A Complex Heroine: Academy Award-nominated Florence Pugh's Brilliant Take On Alice - Arts & Culture

You’re in for a ride as Alice played by Florence Pugh takes you into her twisted world called Victory.

Don’t Worry Darling film director Olivia Wilde says, “There’s something about Florence that is just so smart. The way she questions and considers everything. I thought, ‘That’s the quality we need for Alice.’ Once I spoke to Florence as taking on Alice, I thought, ‘Now, everything starts from this, everything starts from her instincts.’ Everything else became really clear… who we were going to surround her with came into focus based on what she was going to create.”

Image courtesy of Warner Bros. Pictures

Wilde continues, “The conversations were all about how this woman needed to be everything except the kind of 1950s housewife. How it had to feel organic. You didn’t want to, for a second, question whether or not she was real or the world was real. And how the relationship between Alice and Jack had to be deeply passionate and feel really contemporary, in a sense—equal.” 

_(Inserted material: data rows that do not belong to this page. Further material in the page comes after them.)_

(** C1: for a non-null pointer, a power-of-two alignment and a nonzero size,
    if the block is reserved and the intermediate plain reallocation fails,
    the call returns [NULL].  For an alignment below [2^32] the only thing
    done to the heap after that reallocation is the release of the reserved
    block: nothing is copied from the failed result and it is not freed.
    (An alignment from [2^32] on is refused before the reservation, with the
    heap untouched.) *)
Theorem failed_attempt_fails_and_releases (ptr k size : Z) (h : heap) :
  ptr <> NULL -> size <> 0 -> 0 <= k < UINTPTR_WIDTH ->
  let alignment := 2 ^ k in
  let reserved := aligned_alloc alignment size h in
  let attempt := realloc ptr size (snd reserved) in
  fst reserved <> NULL ->
  fst attempt = NULL ->
  fst (aligned_realloc ptr alignment size h) = NULL /\
  (k < UINT_WIDTH ->
   snd (aligned_realloc ptr alignment size h) =
     free (fst reserved) (snd attempt)) /\
  (UINT_WIDTH <= k -> snd (aligned_realloc ptr alignment size h) = h).
Proof.
  intros Hptr Hsize Hk alignment reserved attempt Hres Hatt.
  subst alignment reserved attempt.
  destruct (aligned_alloc (2 ^ k) size h) as [new h1] eqn:Enew.
  cbn [fst snd] in *.
  destruct (realloc ptr size h1) as [att h2] eqn:Eatt.
  cbn [fst snd] in *. subst att.
  destruct (Z.lt_ge_cases k UINT_WIDTH) as [Hlow|Hhigh].
  - rewrite (failed_attempt_path ptr (2 ^ k) size h new h1 h2); auto.
    + cbn [fst snd]. split; [reflexivity|]. split; [reflexivity|]. lia.
    + apply popcount_pow2. lia.
  - rewrite refused_alignment_path; auto.
    + cbn [fst snd]. split; [reflexivity|]. split; [lia|reflexivity].
    + rewrite popcount_pow2_high by assumption. discriminate.
Qed.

The globally acclaimed and Academy Award-nominated Pugh (Little Women, Black Widow) shares that the project piqued her interest with its provocative, relatable themes, sharing, “It’s about so many different dynamics. It’s about control, manipulation, oppression, relationships, sexual fantasies. It’s about how do you keep your life perfect and when it’s not… what are you going to do about it?”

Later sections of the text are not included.